In sn1,sn2 part I tried to calculate dB from signal. First I took log and then calculated mean value for each second. It did not give me a clear relationship. I also tried this and did not worked.
import numpy as np
import matplotlib.pyplot as plt
import scipy.io.wavfile as wf
fs, signal = wf.read('output.wav') # Load the file
ref = 32768 # 0 dBFS is 32678 with an int16 signal
N = 8192
win = np.hamming(N)
x = signal[0:N] * win # Take a slice and multiply by a window
sp = np.fft.rfft(x) # Calculate real FFT
s_mag = np.abs(sp) * 2 / np.sum(win) # Scale the magnitude of FFT by window and factor of 2,
# because we are using half of FFT spectrum
s_dbfs = 20 * np.log10(s_mag / ref) # Convert to dBFS
freq = np.arange((N / 2) + 1) / (float(N) / fs) # Frequency axis
plt.plot(freq, s_dbfs)
plt.grid(True)
So which steps should I perform? (Sum/mean all freq amplitudes then take log or reverse, or perform it for signal etc.)
import numpy as np
import matplotlib.pyplot as plt
import scipy.io.wavfile as wf
fs, signal = wf.read('db1.wav')
signal2 = signal[44100:]
chunk_size = 44100
num_chunk = len(signal2) // chunk_size
sn = []
for chunk in range(0, num_chunk):
sn.append(np.mean(signal2[chunk*chunk_size:(chunk+1)*chunk_size].astype(float)**2))
print(sn)
logsn = 20*np.log10(sn)
print(logsn)
Output:
[4.6057844427695475e+17, 5.0025315250895744e+17, 5.028593412665193e+17, 4.910948397471887e+17]

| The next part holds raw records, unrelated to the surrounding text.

(** When a consumer receives a snapshot and reaches its next EndBlock, its validator
    store holds exactly the snapshot's positive-power entries, is not empty, and the updates
    handed to CometBFT turn the old set into the new one without duplicates and without
    deleting a validator that was not in the set. *)
Lemma snapshot_converges client p c c' w w1 w2 updates :
  store_ok w → IsSnapshot p = true → stale p w = false → NoDup (PubKey_ <$> ValidatorUpdates p) →
  OnRecvVSCPacketV2 client p c w = (Ok tt, w1) → EndBlock c' w1 = (Ok updates, w2) →
  cc_set w2 = apply_updates (ValidatorUpdates p) ∅
  ∧ cc_set w2 ≠ ∅
  ∧ apply_updates updates (cc_set w) = cc_set w2
  ∧ NoDup (PubKey_ <$> updates)
  ∧ (∀ u, u ∈ updates → Power u = 0 → is_Some (cc_set w !! PubKey_ u)).
Proof.
  intros Hok Hsnap Hst Hnd E1 E2.
  apply OnRecvVSCPacketV2_ok in E1 as (_ & _ & Hok1 & Hv & _ & E1); [|done].
  rewrite Hst, Hsnap in E1. destruct E1 as (_ & Heff & Hdist & w0 & Hs & Hne).
  apply wouldEmpty_false in Hne; [|by eapply same_valset_ok|by intros]. rewrite Hsnap in Hne.
  assert (cc_set w1 = cc_set w) as Hcc by (unfold cc_set, GetAllVaasValidator; by rewrite Hv).
  apply EndBlock_ok in E2 as (_ & _ & _ & _ & Hcc2 & Hret & Hupd); [|done].
  destruct Hupd as [Hndu Hrm]; [by apply Hdist|]. rewrite Hcc in *.
  split_and!; try done; congruence.
Qed.

(** A packet the consumer accepts moves its effective set (the store with the pending
    changes) by exactly the packet's updates, from the empty set for a snapshot, and never
    leaves it empty. *)
Lemma accepted_packet_keeps_set_nonempty client p c w w' :
  store_ok w → stale p w = false → (IsSnapshot p = true → NoDup (PubKey_ <$> ValidatorUpdates p)) →
  OnRecvVSCPacketV2 client p c w = (Ok tt, w') →
  effective_set w' = apply_updates (ValidatorUpdates p) (if IsSnapshot p then ∅ else effective_set w)
  ∧ effective_set w' ≠ ∅.
Proof.
  intros Hok Hst Hnd E. apply OnRecvVSCPacketV2_ok in E as (_ & _ & Hok1 & Hv & _ & E1); [|done].
  rewrite Hst in E1. destruct E1 as (_ & Heff & Hdist & w0 & Hs & Hne).
  apply wouldEmpty_false in Hne; [|by eapply same_valset_ok|done]. split; [done|].
  rewrite Heff. destruct Hs as (Hv0 & Hp0 & Hrest).
  assert (effective_set w0 = effective_set w) as E; [|by rewrite E in Hne].
  unfold effective_set, cc_set, GetAllVaasValidator. by rewrite Hv0, Hp0.
Qed.

(** C15. A packet that arrives over another client than the pinned one, or one not newer
    than the highest id processed, changes neither the validator set, the pending changes,
    the highest id, the parameters, the staged downtime parameters, the staleness clock nor
    the debt flag. *)
Theorem unauthenticated_packet_changes_nothing client p c w r w' :
  ProviderClientID w ≠ Some client ∨ stale p w = true →
  OnRecvVSCPacketV2 client p c w = (r, w') →
  VaasValidators w' = VaasValidators w ∧ PendingChanges w' = PendingChanges w
  ∧ HighestValsetUpdateID w' = HighestValsetUpdateID w ∧ CParams w' = CParams w
  ∧ StagedDowntimeParams w' = StagedDowntimeParams w ∧ LastVSCRecvTime w' = LastVSCRecvTime w
  ∧ CConsumerInDebt w' = CConsumerInDebt w.
Proof.
  intros Hbad E. set (P w1 := VaasValidators w1 = VaasValidators w ∧ PendingChanges w1 = PendingChanges w
  ∧ HighestValsetUpdateID w1 = HighestValsetUpdateID w ∧ CParams w1 = CParams w
  ∧ StagedDowntimeParams w1 = StagedDowntimeParams w ∧ LastVSCRecvTime w1 = LastVSCRecvTime w
  ∧ CConsumerInDebt w1 = CConsumerInDebt w ∧ ProviderClientID w1 = ProviderClientID w).
  enough (P w') as (? & ? & ? & ? & ? & ? & ? & _) by done.
  unfold OnRecvVSCPacketV2 in E. rewrite bind_run in E.
  destruct (ValidatorSetChangePacketData_Validate p); cbn in E;
    [|injection E as <- <-; by repeat split..].
  rewrite bind_run in E.
  assert (P (snd (authenticateProviderChainID client c w))) as HP.
  { assert (preserves P (authenticateProviderChainID client)) as Hpres by (unfold P; pres).
    apply Hpres. by repeat split. }
  destruct (authenticateProviderChainID client c w) as [[[]|e|] w1]; cbn in HP;
    [|by injection E as <- <-..].
  rewrite bind_run in E. destruct HP as (HP1 & HP2 & HP3 & HP4 & HP5 & HP6 & HP7 & HP8).
  unfold enforcePinnedProviderClient, GetProviderClientID in E. rewrite bind_run in E. cbn in E.
  destruct (ProviderClientID w1) as [pinned|] eqn:Hpin; cbn in E;
    [|injection E as <- <-; by unfold P; rewrite Hpin].
  rewrite bind_run in E. destruct (negb _); cbn in E; [|injection E as <- <-; by unfold P; rewrite Hpin].
  destruct (String.eqb_spec pinned client) as [->|Hne]; cbn in E;
    [|injection E as <- <-; by unfold P; rewrite Hpin].
  destruct Hbad as [Hbad|Hbad]; [congruence|]. unfold stale in Hbad.
  rewrite bind_run in E. cbn in E. unfold GetHighestValsetUpdateID in E. rewrite HP3 in E.
  destruct (HighestValsetUpdateID w); [|done]. rewrite Hbad in E. injection E as <- <-.
  by unfold P; rewrite Hpin.
Qed.
End sets.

[353.26607217 353.98379668 354.02893044 353.82330741]
A decibel meter measures a signal's mean power. So from your time signal recording you can calculate the mean signal power with:
chunk_size = 44100
num_chunk = len(signal) // chunk_size
sn = []
for chunk in range(0, num_chunk):
sn.append(np.mean(signal[chunk*chunk_size:(chunk+1)*chunk_size]**2))
Then the corresponding mean signal power in decibels is simply given by:
logsn = 10*np.log10(sn)
A equivalent relationship could also be obtained for a frequency domain signal with the use of Parseval's theorem, but in your case would require unecessary FFT computations (this relationship is mostly useful when you already have to compute the FFT for other purposes).
Note however that depending on what you compare there may be some (hopefully small) discrepancies. For example the use of non-linear amplifier and speakers would affect the relationship. Similarly ambient noises would add to the measured power by the decibel meter.